Meiotic recombination at the nuclear lamina

Meiotic homologous recombination (HR) produces crossovers, which involve reciprocal exchange of large sections of DNA between homologous chromosomes, and noncrossovers, in which only sequences around the double-strand break (DSB) are exchanged. Evidence from multiple species shows that noncrossover repair occurs before that of crossovers. Here (p. 717), Thomas Kusch investigates HR in Drosophila pro-oocytes. By visualising recombination sites as discrete foci, he found that persistent HR foci moved to the nuclear periphery during pachytene. Mass-spectrometry-based analysis of the factors associated with Brca2, which is required for meiotic HR, revealed that it interacted with the cohesin subunit Pds5, which was enriched at the nuclear periphery.

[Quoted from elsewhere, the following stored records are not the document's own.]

Lemma encrypt_step c io auth init resp id dst ia ra i entry a fl pcnf prnd rrnd ltk rpk dh e mk pk round rd k r lpk ec cbs l :
  bonding_flags fl -> typing c io auth init resp -> length ltk = 16%nat -> pool k !! i = Some entry -> only id dst i (pool k) -> clean (pool k) -> rd = 0 \/ rd = 2 ->
  let req := BT_SMP_CMD_PAIRING_REQ :: c_request c in
  let rsp := device_rsp auth init in
  let l' := l ++ [Up (Security_changed BT_SECURITY_L4 BT_SECURITY_ERR_SUCCESS)] in
  exists j k4, keyed_pool id dst ltk j k4 /\ length (pool k4) = length (pool k) /\
  handle (Encrypt_change 0 1) (pairing_world a fl req rsp pcnf prnd rrnd ltk rpk dh e mk pk round rd (set_le_keys (Some i) (new_conn id dst ia ra)) k r lpk ec cbs l) =
  let wd := pairing_world (Z.setbit a 8) 0x102c req rsp pcnf prnd rrnd ltk rpk dh e mk pk round rd (secure_conn id dst ia ra j) k4 r lpk ec cbs in
  if rd =? 0 then set_log l' (smp_pairing_complete 0 (wd l)) else wd l'.
Proof.
  intros Hfl Ht H16 Hi Ho Hcl Hrd req rsp l'. destruct (clear_gives_room id dst i k entry Hi) as (j & k3 & Eg & Hlen).
  destruct (get_addr_entry _ _ _ _ _ Eg) as (_ & _ & ko & kn & Hk & Hp & Hm & _).
  assert (Hj : pool k3 !! j = Some kn) by (rewrite Hp, list_lookup_insert_eq by (by eapply lookup_lt_Some); done).
  set (cn := mk_le_conn id dst ia ra BT_SECURITY_L1 BT_SECURITY_L1 1 (Some i) false).
  set (w := pairing_world a fl req rsp pcnf prnd rrnd ltk rpk dh e mk pk round rd cn k r lpk ec cbs l).
  destruct (pairing_keys_agreed c io auth init resp a fl pcnf prnd rrnd ltk rpk dh e mk pk round rd cn k r lpk ec cbs l id dst kn Hfl Ht H16 Hm (new_entry_clean id dst i j k k3 entry kn Hi Ho Hcl Eg Hj)) as [Ha Hd]. fold req rsp w in Ha, Hd.
  set (k4 := alter_key (pairing_keys w) j k3). assert (H4 : pool k4 !! j = Some (pairing_keys w kn)) by (cbn; by rewrite list_lookup_alter_eq, Hj).
  exists j, k4. split.
  { split; [by eexists|]. intros m km Hkm Hke. destruct (decide (j = m)) as [->|Hne]; [done|]. cbn in Hkm. rewrite list_lookup_alter_ne in Hkm by done.
    by apply (get_addr_only _ _ _ _ _ i Eg (clear_only id dst i k Ho) m km). }
  split; [cbn; by rewrite length_alter|].
  cbn [handle]. unfold hci_encrypt_change. change (nz 0) with false. cbv iota. change (upd_conn (set_encrypt 1) _) with w. change (nz (encrypt (conn w))) with true. cbv iota zeta.
  assert (Hw : has SMP_FLAG_PAIRING w = true) by (by destruct Hfl as [-> | ->]).
  rewrite (update_keys_ok w i j k3 Hw eq_refl Eg). fold k4. rewrite (update_level_ok (set_ks k4 (upd_conn (set_le_keys (Some j)) w)) (pairing_keys w kn) id ltk eq_refl eq_refl H4 Ha).
  exact (distribute_ok id dst ia ra j k4 (pairing_keys w kn) a fl req rsp pcnf prnd rrnd ltk rpk dh e mk pk round rd r lpk ec cbs l Hfl Hrd H4).
Qed.
(* ===== verification/NvsFs.v ===== *)
(** The non-volatile storage ([subsys/fs/nvs/nvs.c], [nvs_priv.h]): entries with
    16-bit identifiers, written one after the other into flash sectors.

    Data grow from the start of a sector, the allocation table entries (ates) that
    describe them from its end; the last ate position of a sector is its closing ate.
    Addresses have the sector in the upper and the offset in the lower 16 bits.  When
    a sector is full the next one is started, and what is still current in the
    sector after that is moved there, so that one sector is always empty.

    The flash is the class [Flash].  The mutex is left out: one thread at a time is
    in this code. *)
From Stdlib Require Import ZArith Lia Bool.
From stdpp Require Import base numbers list.
From S2P Require Import Prelude ByteOrder Uuid Crc.
Open Scope Z_scope.

(** ** The flash driver

    The functions of [include/drivers/flash.h] and the fields of
    [struct flash_parameters]; of [struct flash_pages_info], the size. *)
Class Flash (D : Type) := {
  flash_read : D -> Z -> Z -> Z * list Z;
  flash_write : Z -> list Z -> D -> Z * D;
  flash_erase : Z -> Z -> D -> Z * D;
  flash_write_protection_set : bool -> D -> Z * D;
  flash_get_page_info_by_offs : D -> Z -> Z * Z;
  write_block_size : Z;
  erase_value : Z }.

Definition ADDR_SECT_MASK : Z := 0xFFFF0000.
Definition ADDR_SECT_SHIFT : Z := 16.
Definition ADDR_OFFS_MASK : Z := 0x0000FFFF.
Definition NVS_BLOCK_SIZE : Z := 32.

(** [struct nvs_ate], packed. *)
Record nvs_ate := mk_ate { ate_id : Z; ate_offset : Z; ate_len : Z; ate_part : Z; ate_crc8 : Z }.
Definition sizeof_ate : Z := 8.
Definition ate_head (e : nvs_ate) : list Z :=
  le_bytes 2 (ate_id e) ++ le_bytes 2 (ate_offset e) ++ le_bytes 2 (ate_len e) ++ [u8 (ate_part e)].
Definition ate_bytes (e : nvs_ate) : list Z := ate_head e ++ [u8 (ate_crc8 e)].
Definition ate_of (bs : list Z) : nvs_ate :=
  mk_ate (le_value (take 2 bs)) (le_value (take 2 (drop 2 bs))) (le_value (take 2 (drop 4 bs)))
    (default 0 (bs !! 6%nat)) (default 0 (bs !! 7%nat)).

(** [struct nvs_fs]. *)
Record nvs_fs (D : Type) := mk_fs {
  fs_flash : D; fs_offset : Z; ate_wra : Z; data_wra : Z; sector_size : Z; sector_count : Z; fs_ready : bool }.
Arguments mk_fs {D}.
Arguments fs_flash {D}.
Arguments fs_offset {D}.
Arguments ate_wra {D}.
Arguments data_wra {D}.
Arguments sector_size {D}.
Arguments sector_count {D}.
Arguments fs_ready {D}.

(** The result of a loop whose fuel is used up; on a storage with a layout ([NvsLayout]) it does not occur. *)
Definition NVS_STUCK : Z := - 1000.

Section nvs.
Context {D : Type} `{!Flash D}.
Implicit Types (fs : nvs_fs D) (addr len : Z) (data : list Z) (entry : nvs_ate).

Definition set_flash (d : D) fs : nvs_fs D :=
  mk_fs d (fs_offset fs) (ate_wra fs) (data_wra fs) (sector_size fs) (sector_count fs) (fs_ready fs).
Definition set_wra (ate data : Z) fs : nvs_fs D :=
  mk_fs (fs_flash fs) (fs_offset fs) ate data (sector_size fs) (sector_count fs) (fs_ready fs).
Definition set_ready (b : bool) fs : nvs_fs D :=
  mk_fs (fs_flash fs) (fs_offset fs) (ate_wra fs) (data_wra fs) (sector_size fs) (sector_count fs) b.

Definition nvs_al_size len : Z :=
  if write_block_size <=? 1 then len else u32 (len + (write_block_size - 1)) .& not32 (write_block_size - 1).

Definition ate_size : Z := nvs_al_size sizeof_ate.

(** ** Flash routines *)

Definition phys fs addr : Z := fs_offset fs + sector_size fs * (addr .>> ADDR_SECT_SHIFT) + (addr .& ADDR_OFFS_MASK).

Definition nvs_flash_al_wrt addr data fs : Z * nvs_fs D :=
  match data with
  | [] => (0, fs)
  | _ =>
      let len := Z.of_nat (length data) in
      let offset := phys fs addr in
      let '(rc, d) := flash_write_protection_set false (fs_flash fs) in
      if nz rc then (rc, set_flash d fs)
      else
        let blen := len .& not32 (write_block_size - 1) in
        let '(rc, d) := if 0 <? blen then flash_write offset (take (Z.to_nat blen) data) d else (0, d) in
        let '(rc, d) :=
          if nz rc then (rc, d)
          else if nz (len - blen) then
            flash_write (offset + blen)
              (drop (Z.to_nat blen) data ++ replicate (Z.to_nat (write_block_size - (len - blen))) erase_value) d
          else (rc, d) in
        let '(_, d) := flash_write_protection_set true d in
        (rc, set_flash d fs)
  end.

Definition nvs_flash_rd fs addr len : Z * list Z := flash_read (fs_flash fs) (phys fs addr) len.

Definition nvs_flash_ate_wrt entry fs : Z * nvs_fs D :=
  let '(rc, fs) := nvs_flash_al_wrt (ate_wra fs) (ate_bytes entry) fs in
  (rc, set_wra (u32 (ate_wra fs - ate_size)) (data_wra fs) fs).

Definition nvs_flash_data_wrt data fs : Z * nvs_fs D :=
  let '(rc, fs) := nvs_flash_al_wrt (data_wra fs) data fs in
  (rc, set_wra (ate_wra fs) (u32 (data_wra fs + nvs_al_size (Z.of_nat (length data)))) fs).

Definition nvs_flash_ate_rd fs addr : Z * nvs_ate :=
  let '(rc, bs) := nvs_flash_rd fs addr sizeof_ate in (rc, ate_of bs).

Definition block_size : Z := NVS_BLOCK_SIZE .& not32 (write_block_size - 1).

(** Block by block; each step takes at least one byte. *)
Fixpoint block_cmp_loop (fuel : nat) fs addr data : Z :=
  match fuel, data with
  | S fuel, _ :: _ =>
      let n := Z.min block_size (Z.of_nat (length data)) in
      let '(rc, buf) := nvs_flash_rd fs addr n in
      if nz rc then rc
      else if nz (memcmp (take (Z.to_nat n) data) buf) then 1
      else block_cmp_loop fuel fs (u32 (addr + n)) (drop (Z.to_nat n) data)
  | _, _ => 0
  end.
Definition nvs_flash_block_cmp fs addr data : Z := block_cmp_loop (length data) fs addr data.

Fixpoint cmp_const_loop (fuel : nat) fs addr (value : Z) len : Z :=
  match fuel with
  | O => 0
  | S fuel =>
      if len =? 0 then 0
      else
        let n := Z.min block_size len in
        let rc := nvs_flash_block_cmp fs addr (replicate (Z.to_nat n) value) in
        if nz rc then rc else cmp_const_loop fuel fs (u32 (addr + n)) value (len - n)
  end.
Definition nvs_flash_cmp_const fs addr (value len : Z) : Z := cmp_const_loop (Z.to_nat len) fs addr value len.

Fixpoint block_move_loop (fuel : nat) addr len fs : Z * nvs_fs D :=
  match fuel with
  | O => (0, fs)
  | S fuel =>
      if len =? 0 then (0, fs)
      else
        let n := Z.min block_size len in
        let '(rc, buf) := nvs_flash_rd fs addr n in
        if nz rc then (rc, fs)
        else
          let '(rc, fs) := nvs_flash_data_wrt buf fs in
          if nz rc then (rc, fs) else block_move_loop fuel (u32 (addr + n)) (len - n) fs
  end.
Definition nvs_flash_block_move addr len fs : Z * nvs_fs D := block_move_loop (Z.to_nat len) addr len fs.

Definition nvs_flash_erase_sector addr fs : Z * nvs_fs D :=
  let addr := addr .& ADDR_SECT_MASK in
  let rc := nvs_flash_cmp_const fs addr erase_value (sector_size fs) in
  if rc <=? 0 then (rc, fs)
  else
    let offset := fs_offset fs + sector_size fs * (addr .>> ADDR_SECT_SHIFT) in
    let '(rc, d) := flash_write_protection_set false (fs_flash fs) in
    if nz rc then (rc, set_flash d fs)
    else
      let '(rc, d) := flash_erase offset (sector_size fs) d in
      if nz rc then (rc, set_flash d fs)
      else let '(_, d) := flash_write_protection_set true d in (0, set_flash d fs).

Definition nvs_ate_crc8_update entry : nvs_ate :=
  mk_ate (ate_id entry) (ate_offset entry) (ate_len entry) (ate_part entry) (crc8_ccitt 0xff (ate_head entry)).

(** 0 if the checksum is right. *)
Definition nvs_ate_crc8_check entry : Z := if crc8_ccitt 0xff (ate_head entry) =? ate_crc8 entry then 0 else 1.

Definition nvs_ate_cmp_const entry (value : Z) : Z := if forallb (Z.eqb value) (ate_bytes entry) then 0 else 1.

Definition nvs_flash_wrt_entry (id : Z) data fs : Z * nvs_fs D :=
  let entry := nvs_ate_crc8_update (mk_ate id (u16 (data_wra fs .& ADDR_OFFS_MASK)) (u16 (Z.of_nat (length data))) 0xff 0) in
  let '(rc, fs) := nvs_flash_data_wrt data fs in
  if nz rc then (rc, fs) else nvs_flash_ate_wrt entry fs.

(** ** Walking through the entries *)

(** Goes down through the ates of a sector: the last valid one, if any. *)
Fixpoint recover_loop (fuel : nat) fs (ate_end_addr data_end_addr addr : Z) : Z * Z :=
  match fuel with
  | O => (NVS_STUCK, addr)
  | S fuel =>
      if data_end_addr <? ate_end_addr then
        let '(rc, end_ate) := nvs_flash_ate_rd fs ate_end_addr in
        if nz rc then (rc, addr)
        else
          let '(data_end_addr, addr) :=
            if nvs_ate_crc8_check end_ate =? 0
            then (u32 ((data_end_addr .& ADDR_SECT_MASK) + ate_offset end_ate + ate_len end_ate), ate_end_addr)
            else (data_end_addr, addr) in
          recover_loop fuel fs (u32 (ate_end_addr - ate_size)) data_end_addr addr
      else (0, addr)
  end.
Definition nvs_recover_last_ate fs addr : Z * Z :=
  let addr := u32 (addr - ate_size) in
  recover_loop (Z.to_nat (sector_size fs)) fs addr (addr .& ADDR_SECT_MASK) addr.

(** The result, the address of the entry before, and the entry. *)
Definition nvs_prev_ate fs addr : Z * Z * nvs_ate :=
  let '(rc, ate) := nvs_flash_ate_rd fs addr in
  if nz rc then (rc, addr, ate)
  else
    let addr := u32 (addr + ate_size) in
    if negb ((addr .& ADDR_OFFS_MASK) =? sector_size fs - ate_size) then (0, addr, ate)
    else
      let addr :=
        if (addr .>> ADDR_SECT_SHIFT) =? 0
        then u32 (addr + ((sector_count fs - 1) .<< ADDR_SECT_SHIFT))
        else u32 (addr - (1 .<< ADDR_SECT_SHIFT)) in
      let '(rc, close_ate) := nvs_flash_ate_rd fs addr in
      if nz rc then (rc, addr, ate)
      else if nvs_ate_cmp_const close_ate erase_value =? 0 then (0, ate_wra fs, ate)
      else if (nvs_ate_crc8_check close_ate =? 0) && (ate_offset close_ate <? sector_size fs - ate_size) &&
              (ate_offset close_ate mod ate_size =? 0)
      then (0, u32 ((addr .& ADDR_SECT_MASK) + ate_offset close_ate), ate)
      else let '(rc, addr) := nvs_recover_last_ate fs addr in (rc, addr, ate).

Definition nvs_sector_advance fs addr : Z :=
  let addr := u32 (addr + (1 .<< ADDR_SECT_SHIFT)) in
  if (addr .>> ADDR_SECT_SHIFT) =? sector_count fs then u32 (addr - (sector_count fs .<< ADDR_SECT_SHIFT)) else addr.

(** The field [part] of the closing ate is not initialised: its value is an
    argument.  The result of the write is not looked at. *)
Definition nvs_sector_close (part : Z) fs : Z * nvs_fs D :=
  let close_ate := nvs_ate_crc8_update (mk_ate 0xFFFF (u16 (u32 (ate_wra fs + ate_size) .& ADDR_OFFS_MASK)) 0 part 0) in
  let fs := set_wra (u32 ((ate_wra fs .& ADDR_SECT_MASK) + (sector_size fs - ate_size))) (data_wra fs) fs in
  let '(_, fs) := nvs_flash_ate_wrt close_ate fs in
  let ate := nvs_sector_advance fs (ate_wra fs) in
  (0, set_wra ate (ate .& ADDR_SECT_MASK) fs).

(** All entries are behind an address: more steps than ates in the file system. *)
Definition walk_fuel fs : nat := Z.to_nat (sector_count fs * sector_size fs).

(** From [addr] to the newest valid entry of an identifier, or round to the write
    address: the result, the address of the entry looked at last, whether it is
    that entry, the address behind it and the entry. *)
Fixpoint walk (fuel : nat) fs (id addr : Z) : Z * Z * bool * Z * nvs_ate :=
  match fuel with
  | O => (NVS_STUCK, addr, false, addr, mk_ate 0 0 0 0 0)
  | S fuel =>
      let '(rc, next, ate) := nvs_prev_ate fs addr in
      if nz rc then (rc, addr, false, next, ate)
      else if (ate_id ate =? id) && (nvs_ate_crc8_check ate =? 0) then (0, addr, true, next, ate)
      else if next =? ate_wra fs then (0, addr, false, next, ate)
      else walk fuel fs id next
  end.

As reported here, Pds5 directly interacts with Brca2 and stabilises its interaction with lamins. Moreover, Pds5 knockdown reduces the DNA-damage-dependent relocalisation of Brca2 to the nuclear envelope. Because Brca2 moves to the nuclear periphery during pachytene, the author hypothesised that Brca2–Pds5 complexes coordinate the anchoring of persistent HR foci at the nuclear envelope. This is indeed the case as pro-oocytes from Brca2 mutants and flies with a germline-specific knockdown of Pds5 both show reduced peripheral localisation of persistent DSBs. In addition, recombination rates are reduced in Pds5^−/+, Brca2^−/+ and Brca2/Pds5 transheterozygotes. Taken together, these results indicate that the nuclear lamina might function as a specific subnuclear compartment for the repair of crossovers.